* [Work task] Set down, please, exactly the lines below that run from the line with "(** An assignment" to the line with "link_free f →", both lines included.

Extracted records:
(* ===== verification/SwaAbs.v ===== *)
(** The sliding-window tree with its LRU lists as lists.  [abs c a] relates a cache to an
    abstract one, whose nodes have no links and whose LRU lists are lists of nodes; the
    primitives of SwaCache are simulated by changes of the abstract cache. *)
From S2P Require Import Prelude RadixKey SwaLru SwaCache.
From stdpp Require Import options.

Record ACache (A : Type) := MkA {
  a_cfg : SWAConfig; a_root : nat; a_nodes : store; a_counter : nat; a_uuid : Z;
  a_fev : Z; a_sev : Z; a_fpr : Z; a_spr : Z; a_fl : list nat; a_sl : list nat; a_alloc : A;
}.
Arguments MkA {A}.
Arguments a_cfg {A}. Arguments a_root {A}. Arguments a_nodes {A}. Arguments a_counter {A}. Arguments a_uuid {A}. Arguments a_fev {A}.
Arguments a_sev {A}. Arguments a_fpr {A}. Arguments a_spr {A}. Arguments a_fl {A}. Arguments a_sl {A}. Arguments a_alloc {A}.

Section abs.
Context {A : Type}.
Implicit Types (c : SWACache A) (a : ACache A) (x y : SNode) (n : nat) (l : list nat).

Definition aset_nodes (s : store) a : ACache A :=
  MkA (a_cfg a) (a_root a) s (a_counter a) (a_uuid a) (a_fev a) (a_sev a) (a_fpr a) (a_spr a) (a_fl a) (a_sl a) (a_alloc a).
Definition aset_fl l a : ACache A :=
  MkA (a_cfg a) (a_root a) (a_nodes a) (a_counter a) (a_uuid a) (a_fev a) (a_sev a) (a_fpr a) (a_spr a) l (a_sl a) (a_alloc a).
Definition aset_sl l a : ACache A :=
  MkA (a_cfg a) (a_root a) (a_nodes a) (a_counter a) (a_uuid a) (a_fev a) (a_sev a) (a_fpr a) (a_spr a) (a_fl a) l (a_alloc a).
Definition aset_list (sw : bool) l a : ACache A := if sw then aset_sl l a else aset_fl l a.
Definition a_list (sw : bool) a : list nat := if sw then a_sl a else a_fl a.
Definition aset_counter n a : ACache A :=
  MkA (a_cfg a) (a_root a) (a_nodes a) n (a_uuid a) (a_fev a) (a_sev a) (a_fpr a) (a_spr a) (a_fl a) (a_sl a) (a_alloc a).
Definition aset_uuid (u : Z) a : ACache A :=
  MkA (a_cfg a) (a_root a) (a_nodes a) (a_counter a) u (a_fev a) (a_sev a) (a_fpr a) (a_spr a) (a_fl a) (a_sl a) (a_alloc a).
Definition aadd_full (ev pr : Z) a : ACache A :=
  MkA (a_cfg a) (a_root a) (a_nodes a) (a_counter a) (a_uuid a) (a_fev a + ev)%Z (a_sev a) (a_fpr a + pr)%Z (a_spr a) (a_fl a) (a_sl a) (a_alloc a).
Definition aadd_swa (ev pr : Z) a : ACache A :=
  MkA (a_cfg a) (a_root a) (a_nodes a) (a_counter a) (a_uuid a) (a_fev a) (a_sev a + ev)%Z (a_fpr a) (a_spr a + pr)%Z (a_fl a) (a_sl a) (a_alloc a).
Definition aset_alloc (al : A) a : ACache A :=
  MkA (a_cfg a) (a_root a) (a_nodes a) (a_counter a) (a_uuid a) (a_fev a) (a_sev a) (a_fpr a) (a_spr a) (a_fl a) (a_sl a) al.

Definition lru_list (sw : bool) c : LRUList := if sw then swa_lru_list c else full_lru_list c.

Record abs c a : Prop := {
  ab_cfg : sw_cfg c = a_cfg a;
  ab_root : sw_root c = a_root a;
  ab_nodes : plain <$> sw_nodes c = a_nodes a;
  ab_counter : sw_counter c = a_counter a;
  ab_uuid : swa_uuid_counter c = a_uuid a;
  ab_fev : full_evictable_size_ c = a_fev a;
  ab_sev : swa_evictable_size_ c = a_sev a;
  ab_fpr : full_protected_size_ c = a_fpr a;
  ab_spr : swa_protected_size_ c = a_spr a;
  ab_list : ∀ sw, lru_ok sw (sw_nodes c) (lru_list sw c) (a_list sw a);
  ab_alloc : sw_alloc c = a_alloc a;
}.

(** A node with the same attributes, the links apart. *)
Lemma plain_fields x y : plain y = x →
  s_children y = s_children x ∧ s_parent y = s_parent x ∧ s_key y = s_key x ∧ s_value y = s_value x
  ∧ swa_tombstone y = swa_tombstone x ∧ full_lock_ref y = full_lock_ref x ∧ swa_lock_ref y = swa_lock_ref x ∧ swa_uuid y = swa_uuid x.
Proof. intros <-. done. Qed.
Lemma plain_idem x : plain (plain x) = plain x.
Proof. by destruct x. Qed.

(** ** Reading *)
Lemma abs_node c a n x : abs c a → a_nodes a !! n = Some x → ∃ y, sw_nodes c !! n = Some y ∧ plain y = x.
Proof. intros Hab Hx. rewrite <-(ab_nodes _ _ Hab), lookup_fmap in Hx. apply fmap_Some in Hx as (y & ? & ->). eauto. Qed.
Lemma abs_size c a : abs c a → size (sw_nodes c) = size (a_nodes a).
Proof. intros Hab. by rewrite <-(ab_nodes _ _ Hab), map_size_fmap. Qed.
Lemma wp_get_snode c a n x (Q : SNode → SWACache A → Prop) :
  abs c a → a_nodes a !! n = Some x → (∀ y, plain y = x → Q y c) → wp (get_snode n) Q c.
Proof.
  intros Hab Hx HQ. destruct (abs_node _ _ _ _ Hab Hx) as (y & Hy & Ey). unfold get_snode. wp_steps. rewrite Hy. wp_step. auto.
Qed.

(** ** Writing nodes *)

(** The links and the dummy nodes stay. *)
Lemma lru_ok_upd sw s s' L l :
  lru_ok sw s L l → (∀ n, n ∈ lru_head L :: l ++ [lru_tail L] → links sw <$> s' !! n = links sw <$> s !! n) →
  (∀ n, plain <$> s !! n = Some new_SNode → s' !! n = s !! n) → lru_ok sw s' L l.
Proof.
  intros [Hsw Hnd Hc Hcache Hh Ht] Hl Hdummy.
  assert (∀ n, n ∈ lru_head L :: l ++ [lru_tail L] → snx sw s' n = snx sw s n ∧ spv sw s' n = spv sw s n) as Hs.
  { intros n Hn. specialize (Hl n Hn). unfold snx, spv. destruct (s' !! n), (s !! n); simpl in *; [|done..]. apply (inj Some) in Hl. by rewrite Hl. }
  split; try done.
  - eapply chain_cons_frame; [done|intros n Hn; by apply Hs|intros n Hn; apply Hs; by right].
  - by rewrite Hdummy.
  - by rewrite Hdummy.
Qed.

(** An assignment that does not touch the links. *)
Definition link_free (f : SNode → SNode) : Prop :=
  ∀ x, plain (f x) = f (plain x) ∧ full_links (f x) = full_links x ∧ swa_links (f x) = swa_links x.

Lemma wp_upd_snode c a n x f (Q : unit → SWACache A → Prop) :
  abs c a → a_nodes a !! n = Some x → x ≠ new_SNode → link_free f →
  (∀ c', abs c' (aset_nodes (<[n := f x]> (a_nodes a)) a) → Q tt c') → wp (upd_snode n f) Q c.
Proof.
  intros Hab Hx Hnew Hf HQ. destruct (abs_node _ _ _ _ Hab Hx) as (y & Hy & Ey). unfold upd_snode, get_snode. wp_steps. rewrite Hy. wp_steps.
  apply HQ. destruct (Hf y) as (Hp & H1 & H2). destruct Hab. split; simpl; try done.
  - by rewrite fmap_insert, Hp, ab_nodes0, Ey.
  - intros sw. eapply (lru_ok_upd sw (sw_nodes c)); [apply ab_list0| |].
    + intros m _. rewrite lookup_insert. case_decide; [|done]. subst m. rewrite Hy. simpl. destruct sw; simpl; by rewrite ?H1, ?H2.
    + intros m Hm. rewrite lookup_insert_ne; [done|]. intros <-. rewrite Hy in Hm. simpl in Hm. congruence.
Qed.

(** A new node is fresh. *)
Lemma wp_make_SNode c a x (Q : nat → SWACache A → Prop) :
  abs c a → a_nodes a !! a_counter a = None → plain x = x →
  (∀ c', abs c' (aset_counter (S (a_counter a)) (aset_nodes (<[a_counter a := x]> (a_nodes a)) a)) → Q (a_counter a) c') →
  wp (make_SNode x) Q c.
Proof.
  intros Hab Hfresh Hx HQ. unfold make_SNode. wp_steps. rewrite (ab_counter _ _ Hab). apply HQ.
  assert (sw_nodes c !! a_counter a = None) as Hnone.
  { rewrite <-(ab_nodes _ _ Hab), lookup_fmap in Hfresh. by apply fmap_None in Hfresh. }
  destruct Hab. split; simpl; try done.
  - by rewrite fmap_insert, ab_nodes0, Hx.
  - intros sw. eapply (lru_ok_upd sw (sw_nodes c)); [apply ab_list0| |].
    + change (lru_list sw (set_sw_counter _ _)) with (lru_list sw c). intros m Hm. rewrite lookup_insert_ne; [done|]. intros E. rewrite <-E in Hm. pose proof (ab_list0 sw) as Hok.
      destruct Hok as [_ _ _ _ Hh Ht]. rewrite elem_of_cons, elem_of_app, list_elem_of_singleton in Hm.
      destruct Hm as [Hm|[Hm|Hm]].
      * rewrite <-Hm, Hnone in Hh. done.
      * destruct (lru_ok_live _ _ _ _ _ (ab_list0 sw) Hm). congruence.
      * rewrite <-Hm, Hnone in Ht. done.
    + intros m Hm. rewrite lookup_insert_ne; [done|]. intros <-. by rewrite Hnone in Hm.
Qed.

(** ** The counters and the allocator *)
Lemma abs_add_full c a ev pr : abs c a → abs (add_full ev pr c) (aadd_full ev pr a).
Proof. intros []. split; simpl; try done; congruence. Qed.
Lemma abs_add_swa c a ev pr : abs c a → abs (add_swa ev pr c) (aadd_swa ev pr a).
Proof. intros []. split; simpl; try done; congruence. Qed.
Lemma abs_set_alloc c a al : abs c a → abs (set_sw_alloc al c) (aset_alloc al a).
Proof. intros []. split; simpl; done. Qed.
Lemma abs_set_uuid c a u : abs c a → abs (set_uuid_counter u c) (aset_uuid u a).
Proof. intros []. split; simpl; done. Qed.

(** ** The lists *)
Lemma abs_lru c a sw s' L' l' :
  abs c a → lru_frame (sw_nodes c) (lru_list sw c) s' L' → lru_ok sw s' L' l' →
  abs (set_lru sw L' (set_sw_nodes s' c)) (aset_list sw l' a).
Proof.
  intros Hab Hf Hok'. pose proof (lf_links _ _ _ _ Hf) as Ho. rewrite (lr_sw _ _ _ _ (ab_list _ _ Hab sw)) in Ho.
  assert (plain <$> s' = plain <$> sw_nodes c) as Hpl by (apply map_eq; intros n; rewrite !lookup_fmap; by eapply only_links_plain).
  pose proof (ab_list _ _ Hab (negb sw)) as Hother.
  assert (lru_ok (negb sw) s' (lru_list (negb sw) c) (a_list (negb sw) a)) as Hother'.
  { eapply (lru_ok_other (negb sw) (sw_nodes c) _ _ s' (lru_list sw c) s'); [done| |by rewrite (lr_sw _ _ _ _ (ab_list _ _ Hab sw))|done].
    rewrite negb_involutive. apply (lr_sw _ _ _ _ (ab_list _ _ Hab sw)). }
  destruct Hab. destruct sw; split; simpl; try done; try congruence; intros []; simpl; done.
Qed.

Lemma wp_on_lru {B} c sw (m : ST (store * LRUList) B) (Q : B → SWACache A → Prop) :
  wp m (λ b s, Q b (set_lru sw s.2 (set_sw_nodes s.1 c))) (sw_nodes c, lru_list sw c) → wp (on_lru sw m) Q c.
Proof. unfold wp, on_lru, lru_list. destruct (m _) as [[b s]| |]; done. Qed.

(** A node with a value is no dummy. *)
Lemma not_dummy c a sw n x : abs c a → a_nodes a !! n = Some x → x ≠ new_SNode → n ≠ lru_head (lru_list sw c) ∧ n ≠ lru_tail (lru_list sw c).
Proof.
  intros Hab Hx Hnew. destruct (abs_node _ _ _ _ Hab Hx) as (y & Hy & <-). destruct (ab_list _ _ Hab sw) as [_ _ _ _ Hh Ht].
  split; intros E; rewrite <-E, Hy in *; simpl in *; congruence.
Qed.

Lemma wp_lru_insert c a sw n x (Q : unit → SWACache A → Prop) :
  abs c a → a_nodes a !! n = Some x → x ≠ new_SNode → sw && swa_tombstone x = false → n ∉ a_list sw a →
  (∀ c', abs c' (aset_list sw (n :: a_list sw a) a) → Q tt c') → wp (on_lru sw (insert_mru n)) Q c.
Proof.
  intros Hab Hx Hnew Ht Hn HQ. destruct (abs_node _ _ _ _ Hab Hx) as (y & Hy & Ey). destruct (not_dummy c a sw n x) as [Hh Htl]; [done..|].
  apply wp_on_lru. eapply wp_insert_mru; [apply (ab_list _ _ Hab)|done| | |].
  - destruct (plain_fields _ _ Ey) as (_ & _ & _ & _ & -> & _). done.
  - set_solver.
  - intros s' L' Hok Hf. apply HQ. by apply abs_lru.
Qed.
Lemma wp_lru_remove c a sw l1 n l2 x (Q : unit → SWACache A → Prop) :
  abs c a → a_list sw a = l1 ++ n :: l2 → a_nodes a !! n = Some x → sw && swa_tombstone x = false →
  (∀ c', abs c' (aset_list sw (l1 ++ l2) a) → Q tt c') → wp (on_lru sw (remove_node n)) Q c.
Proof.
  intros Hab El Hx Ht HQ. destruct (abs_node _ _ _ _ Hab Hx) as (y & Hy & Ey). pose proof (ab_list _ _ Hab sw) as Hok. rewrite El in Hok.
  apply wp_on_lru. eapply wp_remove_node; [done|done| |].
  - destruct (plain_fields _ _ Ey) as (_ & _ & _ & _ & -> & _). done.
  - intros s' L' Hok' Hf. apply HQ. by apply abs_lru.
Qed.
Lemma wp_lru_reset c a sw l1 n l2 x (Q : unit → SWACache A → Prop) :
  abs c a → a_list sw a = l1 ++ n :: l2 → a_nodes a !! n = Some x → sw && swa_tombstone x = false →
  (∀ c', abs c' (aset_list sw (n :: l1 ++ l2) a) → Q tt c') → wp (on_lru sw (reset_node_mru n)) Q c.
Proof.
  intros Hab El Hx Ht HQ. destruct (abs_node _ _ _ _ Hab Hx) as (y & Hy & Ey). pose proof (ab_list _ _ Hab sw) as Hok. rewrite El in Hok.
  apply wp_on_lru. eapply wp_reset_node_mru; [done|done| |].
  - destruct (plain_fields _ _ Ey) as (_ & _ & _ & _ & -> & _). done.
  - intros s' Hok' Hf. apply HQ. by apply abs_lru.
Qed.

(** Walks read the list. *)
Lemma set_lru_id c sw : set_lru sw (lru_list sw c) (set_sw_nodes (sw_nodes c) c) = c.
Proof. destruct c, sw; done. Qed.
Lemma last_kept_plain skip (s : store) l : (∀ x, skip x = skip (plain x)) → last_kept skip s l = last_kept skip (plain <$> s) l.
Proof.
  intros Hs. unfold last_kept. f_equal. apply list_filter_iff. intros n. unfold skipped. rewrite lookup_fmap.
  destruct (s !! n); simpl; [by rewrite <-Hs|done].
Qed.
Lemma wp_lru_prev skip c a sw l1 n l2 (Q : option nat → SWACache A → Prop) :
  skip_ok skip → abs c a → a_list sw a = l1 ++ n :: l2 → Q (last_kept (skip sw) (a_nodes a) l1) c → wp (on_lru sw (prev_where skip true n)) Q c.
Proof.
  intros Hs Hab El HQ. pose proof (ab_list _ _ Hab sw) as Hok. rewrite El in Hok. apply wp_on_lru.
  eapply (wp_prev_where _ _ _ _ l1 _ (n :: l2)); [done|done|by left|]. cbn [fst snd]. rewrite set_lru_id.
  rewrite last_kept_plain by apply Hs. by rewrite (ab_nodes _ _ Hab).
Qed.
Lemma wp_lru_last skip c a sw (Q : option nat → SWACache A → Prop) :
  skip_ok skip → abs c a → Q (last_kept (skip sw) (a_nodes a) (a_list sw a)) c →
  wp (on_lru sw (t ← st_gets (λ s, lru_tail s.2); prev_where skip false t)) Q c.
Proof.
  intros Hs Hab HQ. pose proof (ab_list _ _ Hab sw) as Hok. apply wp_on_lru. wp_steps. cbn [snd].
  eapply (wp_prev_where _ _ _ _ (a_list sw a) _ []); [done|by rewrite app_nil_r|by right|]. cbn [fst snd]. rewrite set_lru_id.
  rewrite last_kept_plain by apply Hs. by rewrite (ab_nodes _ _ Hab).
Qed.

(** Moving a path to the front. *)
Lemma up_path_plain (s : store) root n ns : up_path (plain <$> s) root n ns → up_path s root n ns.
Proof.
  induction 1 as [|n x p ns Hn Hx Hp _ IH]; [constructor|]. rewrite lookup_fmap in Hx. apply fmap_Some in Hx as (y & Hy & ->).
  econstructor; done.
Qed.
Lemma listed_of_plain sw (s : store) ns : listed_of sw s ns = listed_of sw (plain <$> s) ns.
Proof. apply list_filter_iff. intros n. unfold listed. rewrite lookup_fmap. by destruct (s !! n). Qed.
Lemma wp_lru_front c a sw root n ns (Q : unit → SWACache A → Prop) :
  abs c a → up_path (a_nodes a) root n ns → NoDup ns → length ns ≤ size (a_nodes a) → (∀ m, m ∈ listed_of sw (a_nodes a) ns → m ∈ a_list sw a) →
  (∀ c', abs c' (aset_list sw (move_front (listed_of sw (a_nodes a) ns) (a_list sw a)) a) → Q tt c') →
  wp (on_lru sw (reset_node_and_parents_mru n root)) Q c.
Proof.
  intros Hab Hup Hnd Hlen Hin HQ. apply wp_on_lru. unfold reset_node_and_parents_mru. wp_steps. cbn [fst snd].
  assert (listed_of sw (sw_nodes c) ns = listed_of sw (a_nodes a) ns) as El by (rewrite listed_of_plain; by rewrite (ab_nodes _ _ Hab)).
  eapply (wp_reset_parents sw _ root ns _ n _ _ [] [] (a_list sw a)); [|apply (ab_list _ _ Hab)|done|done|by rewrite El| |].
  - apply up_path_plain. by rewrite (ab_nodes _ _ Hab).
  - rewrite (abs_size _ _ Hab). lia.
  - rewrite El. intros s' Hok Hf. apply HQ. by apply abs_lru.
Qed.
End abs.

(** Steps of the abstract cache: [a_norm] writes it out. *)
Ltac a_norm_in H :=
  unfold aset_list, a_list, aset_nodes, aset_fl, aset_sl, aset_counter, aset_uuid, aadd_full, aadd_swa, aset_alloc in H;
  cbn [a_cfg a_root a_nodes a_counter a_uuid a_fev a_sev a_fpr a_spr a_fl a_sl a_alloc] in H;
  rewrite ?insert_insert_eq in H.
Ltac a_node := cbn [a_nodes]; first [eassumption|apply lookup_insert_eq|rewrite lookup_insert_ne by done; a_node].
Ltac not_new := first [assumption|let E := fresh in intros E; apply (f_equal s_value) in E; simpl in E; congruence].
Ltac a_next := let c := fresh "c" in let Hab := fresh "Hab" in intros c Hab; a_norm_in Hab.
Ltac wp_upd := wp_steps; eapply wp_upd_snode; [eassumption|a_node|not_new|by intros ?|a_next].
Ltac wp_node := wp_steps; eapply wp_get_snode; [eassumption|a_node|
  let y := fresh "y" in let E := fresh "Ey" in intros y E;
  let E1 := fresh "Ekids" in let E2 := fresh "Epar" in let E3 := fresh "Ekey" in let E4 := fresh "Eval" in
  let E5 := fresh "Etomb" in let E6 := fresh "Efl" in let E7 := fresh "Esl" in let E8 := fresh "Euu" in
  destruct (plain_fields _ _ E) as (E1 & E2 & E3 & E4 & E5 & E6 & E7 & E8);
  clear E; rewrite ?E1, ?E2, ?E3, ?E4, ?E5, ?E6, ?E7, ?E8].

* [Response to the exercise]
(** An assignment that does not touch the links. *)
Definition link_free (f : SNode → SNode) : Prop :=
  ∀ x, plain (f x) = f (plain x) ∧ full_links (f x) = full_links x ∧ swa_links (f x) = swa_links x.

Lemma wp_upd_snode c a n x f (Q : unit → SWACache A → Prop) :
  abs c a → a_nodes a !! n = Some x → x ≠ new_SNode → link_free f →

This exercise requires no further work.